### [WHAT THIS TASK INVOLVES]
Restate word for word the entries below, starting with the line with "destruct (contains (trim" and continuing through the line with "rq_name : ts_name spec = interface_name c;". Include both of those lines and no others.

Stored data
• • • • •

(** Why an assignment is refused: the first of its fields that is wrong. *)
Inductive refused_assignment `{Urls} `{IpNet} `{!IpNetAddr} (c : TunnelConfig) : SessionError → Prop :=
  | BadV4 : parse_ipv4 (local_addr c) = None → refused_assignment c (InvalidIpv4Address (local_addr c))
  | BadPrefix p : good_v4 c → local_prefix c = Some p → ¬ 0 ≤ p ≤ 32 → refused_assignment c (InvalidIpv4Prefix p)
  | BadMtu : good_v4 c → good_prefix c → ¬ 1 ≤ mtu c ≤ 65535 → refused_assignment c (InvalidMtu (mtu c))
  | BadV6Network v : good_v4 c → good_prefix c → good_mtu c → local_addr_v6 c = Some v →
      contains (trim v) "/" = true → Routes.net_parse (trim v) = None → refused_assignment c (InvalidIpv6Network (trim v))
  | BadV6Family v n a : good_v4 c → good_prefix c → good_mtu c → local_addr_v6 c = Some v →
      contains (trim v) "/" = true → Routes.net_parse (trim v) = Some n → net_ip n = V4 a →
      refused_assignment c (InvalidIpv6NetworkFamily (trim v))
  | BadV6 v : good_v4 c → good_prefix c → good_mtu c → local_addr_v6 c = Some v → trim v ≠ "" →
      contains (trim v) "/" = false → parse_ipv6 (trim v) = None → refused_assignment c (InvalidIpv6Address (trim v)).

Lemma local_v6_spec `{Urls} `{IpNet} `{!IpNetAddr} (c : TunnelConfig) :
  good_v4 c → good_prefix c → good_mtu c →
  match local_v6 c with Ok v6 => assigned_v6 (local_addr_v6 c) v6 | Err e => refused_assignment c e end.
Proof.
  intros Ha Hp Hm. unfold local_v6. destruct (local_addr_v6 c) as [v|] eqn:Hv; cbn [fmap option_fmap option_map opt_filter];
    [|by repeat constructor].
  destruct (str_is_empty (trim v)) eqn:He; cbn [negb].
  { constructor. right. exists v. split; [done|]. by destruct (trim v). }
  assert (Hne : trim v ≠ "") by (intros Hz; by rewrite Hz in He).
  destruct (contains (trim v) "/") eqn:Hs.
  - destruct (Routes.net_parse (trim v)) as [n|] eqn:Hn; [destruct (net_ip n) eqn:Hi|]; by econstructor.
  - destruct (parse_ipv6 (trim v)) eqn:Hi; by econstructor.
Qed.

Lemma prefix_in_range p :
  opt_filter (λ p, p <=? 32) (u8_try_from p) = if decide (0 ≤ p ≤ 32) then Some p else None.
Proof.
  unfold u8_try_from. destruct (decide (0 ≤ p < 256)), (decide (0 ≤ p ≤ 32)); cbn [opt_filter]; try lia; [..|done].
  - by rewrite (proj2 (Z.leb_le _ _)) by lia.
  - by rewrite (proj2 (Z.leb_gt _ _)) by lia.
Qed.
Lemma mtu_in_range m :
  opt_filter (λ m, 0 <? m) (u16_try_from m) = if decide (1 ≤ m ≤ 65535) then Some m else None.
Proof.
  unfold u16_try_from. destruct (decide (0 ≤ m < 65536)), (decide (1 ≤ m ≤ 65535)); cbn [opt_filter]; try lia; [..|done].
  - by rewrite (proj2 (Z.ltb_lt _ _)) by lia.
  - by rewrite (proj2 (Z.ltb_ge _ _)) by lia.
Qed.

(** What the driver must be asked for: the configured name, the assigned IPv4
    address with its prefix or 32, the MTU, and the IPv6 address. *)
Record requests `{Urls} `{IpNet} `{!IpNetAddr} (c : TunnelConfig) (spec : TunSpec) : Prop := {
  rq_name : ts_name spec = interface_name c;
  rq_v4 : parse_ipv4 (local_addr c) = Some (ts_v4 spec).1;
  rq_prefix : local_prefix c = Some (ts_v4 spec).2 ∨ local_prefix c = None ∧ (ts_v4 spec).2 = 32;
  rq_prefix_range : 0 ≤ (ts_v4 spec).2 ≤ 32;
  rq_mtu : ts_mtu spec = mtu c ∧ 1 ≤ mtu c ≤ 65535;
  rq_v6 : assigned_v6 (local_addr_v6 c) (ts_v6 spec);
}.
End account.

(** ** Calls that touch nothing *)

Section untouched.
Context `{IpNet} `{DnsConfig.Unicode, DnsConfig.UrlParser, DnsConfig.WildMatch, DnsResolver.DnsCodec} `{!Outbound.DnsNames}.
Context {W : Type} `{Dialer.Sockets W} `{DnsResolver.Udp W} `{Outbound.Os W} `{Outbound.RuleTable W} `{RouteTable W}
        `{!TunDriver W} `{!Footprint W}.
#[local] Hint Resolve held_udp_send held_udp_recv held_tun_name held_tun_mtu held_lookup_host
  held_manager : rust.
#[local] Hint Extern 1 (keeps _ (m_bind _ _)) => apply keeps_bind; [|intros ?] : rust.

Lemma held_call {T E} (f : io_error → E) (e : Dialer.SockE T) : keeps held (m_map_err f (Dialer.sys e)).
Proof. apply keeps_map_err, held_sys. Qed.
#[local] Hint Resolve held_call held_sys : rust.

Lemma held_bind_udp_to d a : keeps held (Dialer.bind_udp_to d a).
Proof. apply Dialer.keeps_bind_udp_to. intros T e. apply held_sys. Qed.
#[local] Hint Resolve held_bind_udp_to : rust.

Lemma held_send_query r server wire : keeps held (Outbound.send_query r server wire).
Proof. unfold Outbound.send_query. auto 10 with rust. Qed.

Lemma held_query_servers r wire t ss last : keeps held (Outbound.query_servers r wire t ss last).
Proof.
  revert last. induction ss as [|s ss IH]; intros last w; cbn [Outbound.query_servers]; [done|].
  pose proof (held_send_query r s wire w) as Hq.
  destruct (Outbound.send_query r s wire w) as [w1 [m|e]]; cbn [fst] in Hq; [|by rewrite IH].
  destruct (Outbound.extract_addrs m t); [by rewrite IH|exact Hq].
Qed.
#[local] Hint Resolve held_query_servers : rust.

Lemma held_query_record r n t : keeps held (Outbound.query_record r n t).
Proof. unfold Outbound.query_record. auto with rust. Qed.
#[local] Hint Resolve held_query_record : rust.

Lemma held_resolve_host r host port : keeps held (Outbound.resolve_host r host port).
Proof.
  unfold Outbound.resolve_host. destruct (_ !! host); [auto with rust|].
  destruct (parse_ip host); [auto with rust|].
  apply keeps_bind; [auto with rust|intros name]. do 2 (apply keeps_bind; [auto with rust|intros ?]).
  destruct (_ ++ _); auto with rust.
Qed.

Lemma held_server_start b4 b6 : keeps held (DnsResolver.server_start b4 b6).
Proof. unfold DnsResolver.server_start, DnsResolver.server_bind_udp. auto 20 with rust. Qed.

Lemma held_context_build config : keeps held (Outbound.context_build config).
Proof.
  intros w. unfold Outbound.context_build. destruct (Interface.resolve _ _ _ _ _); [|done].
  assert (Hl : held (Outbound.lookup_tun_with_retry (Outbound.excluded_tun config) w).1 = held w).
  { unfold Outbound.lookup_tun_with_retry. generalize Outbound.TUN_LOOKUP_RETRIES. intros n. revert w.
    induction n as [|n IH]; intros w; cbn [Outbound.lookup_tun]; [done|].
    destruct (Interface.lookup _ _); [done|]. destruct n; [done|]. rewrite IH. apply held_sleep. }
  destruct (Outbound.lookup_tun_with_retry _ w) as [w1 t]. destruct (Outbound.system_dns_servers _); exact Hl.
Qed.

Lemma held_vpn_servers c w : held (DnsConfig.resolve_vpn_servers Session.lookup_host c w).1 = held w.
Proof.
  unfold DnsConfig.resolve_vpn_servers.
  assert (Hf : ∀ l w found, held (foldl (λ '(w, found) spec,
      match Session.lookup_host spec w with
      | (w1, Ok addrs) => (w1, found ++ addrs)
      | (w1, Err _) => (w1, found)
      end) (w, found) l).1 = held w).
  { intros l. induction l as [|x l IH]; intros w0 found; cbn [foldl]; [done|].
    pose proof (held_lookup_host x w0) as Hx. destruct (Session.lookup_host x w0) as [w1 [a|e]]; by rewrite IH. }
  specialize (Hf (DnsConfig.vpn_servers c) w []). destruct (foldl _ _ _) as [w1 found]. exact Hf.
Qed.

End untouched.

(** ** Sets and rules *)

Lemma adds_release d X Y : adds (Some d) X Y → Y ∖ {[d]} = X.
Proof. intros [Hd ->]. set_solver. Qed.

Lemma adds_new x X Y Z : Y = X → adds x Y Z → adds x X Z.
Proof. by intros ->. Qed.

Lemma adds_keep {x X Y Z} : Y = Z → adds x X Y → adds x X Z.
Proof. by intros ->. Qed.

(** One more rule stays within bounds, and both rules make the bound. *)
Lemma bound_one (f r : list string) (X Y : gset (list string)) :
  X ⊆ Y → Y ⊆ {[f]} ∪ ({[r]} ∪ X) → X ⊆ {[f]} ∪ Y ∧ {[f]} ∪ Y ⊆ {[f]} ∪ ({[r]} ∪ X).
Proof. set_solver. Qed.
Lemma bound_both (f r : list string) (X Y : gset (list string)) :
  X ⊆ Y → Y ⊆ {[f]} ∪ ({[r]} ∪ X) → {[r]} ∪ ({[f]} ∪ Y) = {[f]} ∪ ({[r]} ∪ X).
Proof. set_solver. Qed.
Lemma within_bounds leaks X Y : rules_within leaks X Y → X ⊆ Y ∧ Y ⊆ with_rules X.
Proof. unfold rules_within, with_rules. intros [->|(_ & ? & ?)]; [set_solver|done]. Qed.
(* ===== verification/Daemon.v ===== *)
(** * The daemon core ([daemon/src/daemon.rs], [daemon/src/latency.rs])

    The serialised inner state, the operations that connect, disconnect and
    persist, one connect attempt from configuration to teardown, and the
    reconnect loop around it.  A spawned task is a value in the state; what
    the rest of the daemon does while a task waits is the environment's. *)

From S2P Require Import Prelude RustStr Net Reconnect Models Signing Api Requests Login VpnState Negotiate Persist Faults.
From S2P Require Import AuthMachine Store Routes Interface Dialer DnsConfig DnsResolver Outbound TunDns Session Supervisor.
Import Models Signing Api Requests Login Negotiate Persist Faults AuthMachine Store.
Import Routes(IpNet, IpNetwork, RouteManager).
Import Session(TunnelConfig, TunnelSession, LocalTunnelParams, KeyCodec, UrlHost, IpNetAddr, TunDriver).
Import Supervisor(SupervisorOutcome, Trigger, OutcomeKickOut, OutcomeCancelled, Turn).

Module Daemon.

(** ** What the daemon uses of the system *)

(** Beside the files ([Store]): the text of the current time, free local ports, whether an HTTP
    pool bound to an interface can be built, and whether a blocking task
    completes. *)
Class Host (W : Type) : Type := {
  timestamp_text : W → string;
  port_free : W → Z → bool;
  pool_builds : option string → W → bool;
  blocking_ok : W → bool;
  totp_from_url : string → option (Z → string);
}.

(** ** The state *)

(** A spawned connect loop: its request and its cancellation token. *)
Record Task : Type := { task_request : VpnRequest; task_cancel : nat }.

(* @daemon/src/daemon.rs:42-62 DaemonInner *)
Record DaemonInner `{Urls, IpNet} : Type := {
  d_auth : AuthMachine;
  d_vpn : option (VpnMachine ApiClient TunnelSession);
  d_config : DaemonConfig;
  d_config_path : string;
  d_credential_path : string;
  d_broadcasts : list Tunnel;        (* sent on the watch channel, oldest first *)
  d_tunnel_task : option Task;
  d_active_outbound : option string;
  (* the tokens created so far, and those that are cancelled *)
  d_next_token : nat;
  d_cancelled : gset nat;
}.

Section daemon.
Context `{Urls} `{!UrlHost} `{IpNet} `{!IpNetAddr} `{Crypto, KeyCodec, Serde, ErrorText}.
Context `{DnsConfig.Unicode, DnsConfig.UrlParser, DnsConfig.WildMatch, DnsResolver.DnsCodec} `{!Outbound.DnsNames}.
Context {W : Type} `{!Http W} `{Random W} `{Dialer.Sockets W} `{DnsResolver.Udp W} `{Outbound.Os W}
        `{Outbound.IpRule W} `{RouteManager W} `{!TunDriver W} `{Store W} `{Host W}.
Abbreviation St := (DaemonInner * W)%type.
Abbreviation op A := (M (DaemonInner * W) DaemonError A).
Implicit Types d : DaemonInner.

(** *** Field updates *)

Definition set_auth (a : AuthMachine) d : DaemonInner := {|
  d_auth := a; d_vpn := d_vpn d; d_config := d_config d; d_config_path := d_config_path d;
  d_credential_path := d_credential_path d; d_broadcasts := d_broadcasts d;
  d_tunnel_task := d_tunnel_task d; d_active_outbound := d_active_outbound d;
  d_next_token := d_next_token d; d_cancelled := d_cancelled d |}.
(** [vpn = m], and [vpn_watch_tx.send(..)] when [sent]. *)
Definition set_vpn (m : VpnMachine ApiClient TunnelSession) (sent : bool) d : DaemonInner := {|
  d_auth := d_auth d; d_vpn := Some m; d_config := d_config d; d_config_path := d_config_path d;
  d_credential_path := d_credential_path d;
  d_broadcasts := if sent then d_broadcasts d ++ [to_tunnel_proto m] else d_broadcasts d;
  d_tunnel_task := d_tunnel_task d; d_active_outbound := d_active_outbound d;
  d_next_token := d_next_token d; d_cancelled := d_cancelled d |}.
Definition set_config_ (c : DaemonConfig) d : DaemonInner := {|
  d_auth := d_auth d; d_vpn := d_vpn d; d_config := c; d_config_path := d_config_path d;
  d_credential_path := d_credential_path d; d_broadcasts := d_broadcasts d;
  d_tunnel_task := d_tunnel_task d; d_active_outbound := d_active_outbound d;
  d_next_token := d_next_token d; d_cancelled := d_cancelled d |}.
Definition set_task (t : option Task) d : DaemonInner := {|
  d_auth := d_auth d; d_vpn := d_vpn d; d_config := d_config d; d_config_path := d_config_path d;
  d_credential_path := d_credential_path d; d_broadcasts := d_broadcasts d;
  d_tunnel_task := t; d_active_outbound := d_active_outbound d;
  d_next_token := d_next_token d; d_cancelled := d_cancelled d |}.
Definition set_active_outbound (o : option string) d : DaemonInner := {|
  d_auth := d_auth d; d_vpn := d_vpn d; d_config := d_config d; d_config_path := d_config_path d;
  d_credential_path := d_credential_path d; d_broadcasts := d_broadcasts d;
  d_tunnel_task := d_tunnel_task d; d_active_outbound := o;
  d_next_token := d_next_token d; d_cancelled := d_cancelled d |}.
Definition next_token d : DaemonInner := {|
  d_auth := d_auth d; d_vpn := d_vpn d; d_config := d_config d; d_config_path := d_config_path d;
  d_credential_path := d_credential_path d; d_broadcasts := d_broadcasts d;
  d_tunnel_task := d_tunnel_task d; d_active_outbound := d_active_outbound d;
  d_next_token := S (d_next_token d); d_cancelled := d_cancelled d |}.
Definition cancel (t : nat) d : DaemonInner := {|
  d_auth := d_auth d; d_vpn := d_vpn d; d_config := d_config d; d_config_path := d_config_path d;
  d_credential_path := d_credential_path d; d_broadcasts := d_broadcasts d;
  d_tunnel_task := d_tunnel_task d; d_active_outbound := d_active_outbound d;
  d_next_token := d_next_token d; d_cancelled := {[t]} ∪ d_cancelled d |}.
Definition is_cancelled (t : nat) (s : St) : bool := bool_decide (t ∈ d_cancelled s.1).
(** WireGuard refuses port 0, when the routes are applied. *)
Lemma failed_start_keeps_bypass_witness :
  ∃ s w1 e b, Session.start (Session.session_new (Machine.config_on 0), Machine.idle) = ((s, w1), Err e) ∧
    Session.bypass s = Some b ∧ h_routes (held w1) = ∅ ∧ h_rules (held w1) = with_rules ∅.
Proof.
  destruct (Session.start_inner (Session.session_new (Machine.config_on 0), Machine.idle)) as [[s1 w1] r] eqn:Hi.
  assert (Hall : match Session.start_inner (Session.session_new (Machine.config_on 0), Machine.idle) with
    | ((s, _), Err _) => (match Session.routes s with Some a => negb (bool_decide (Routes.routes a = [])) | None => false end)
                         && is_some_and (Session.bypass s) Outbound.installed = true
    | _ => False end) by (vm_compute; reflexivity).
  rewrite Hi in Hall. destruct r as [a|e]; [destruct Hall|].
  destruct (Session.routes s1) as [a|] eqn:Hr; [|discriminate Hall].
  destruct (Session.bypass s1) as [b|] eqn:Hb; [|rewrite andb_false_r in Hall; discriminate Hall].
  apply andb_prop in Hall as [Hne Hin]. apply negb_true_iff, bool_decide_eq_false in Hne.
  assert (Hempty : no_rules (held Machine.idle)) by exact machine_empty.
  destruct (failed_start_keeps_bypass (Machine.config_on 0) Machine.idle s1 w1 e a b
    Hempty machine_refuses Hi Hr Hne Hb Hin) as (s & w' & Hs & Hb' & Hbut & Hrules).
  exists s, w', e, b. split; [exact Hs|]. split; [exact Hb'|]. split; [|exact Hrules].
  exact (f_equal (λ x, x.1.1.1.1) Hbut).
Defined.

End NoTrace.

• • • • •

### [WRITTEN ANSWER]
  destruct (contains (trim v) "/") eqn:Hs.
  - destruct (Routes.net_parse (trim v)) as [n|] eqn:Hn; [destruct (net_ip n) eqn:Hi|]; by econstructor.
  - destruct (parse_ipv6 (trim v)) eqn:Hi; by econstructor.
Qed.

Lemma prefix_in_range p :
  opt_filter (λ p, p <=? 32) (u8_try_from p) = if decide (0 ≤ p ≤ 32) then Some p else None.
Proof.
  unfold u8_try_from. destruct (decide (0 ≤ p < 256)), (decide (0 ≤ p ≤ 32)); cbn [opt_filter]; try lia; [..|done].
  - by rewrite (proj2 (Z.leb_le _ _)) by lia.
  - by rewrite (proj2 (Z.leb_gt _ _)) by lia.
Qed.
Lemma mtu_in_range m :
  opt_filter (λ m, 0 <? m) (u16_try_from m) = if decide (1 ≤ m ≤ 65535) then Some m else None.
Proof.
  unfold u16_try_from. destruct (decide (0 ≤ m < 65536)), (decide (1 ≤ m ≤ 65535)); cbn [opt_filter]; try lia; [..|done].
  - by rewrite (proj2 (Z.ltb_lt _ _)) by lia.
  - by rewrite (proj2 (Z.ltb_ge _ _)) by lia.
Qed.

(** What the driver must be asked for: the configured name, the assigned IPv4
    address with its prefix or 32, the MTU, and the IPv6 address. *)
Record requests `{Urls} `{IpNet} `{!IpNetAddr} (c : TunnelConfig) (spec : TunSpec) : Prop := {
  rq_name : ts_name spec = interface_name c;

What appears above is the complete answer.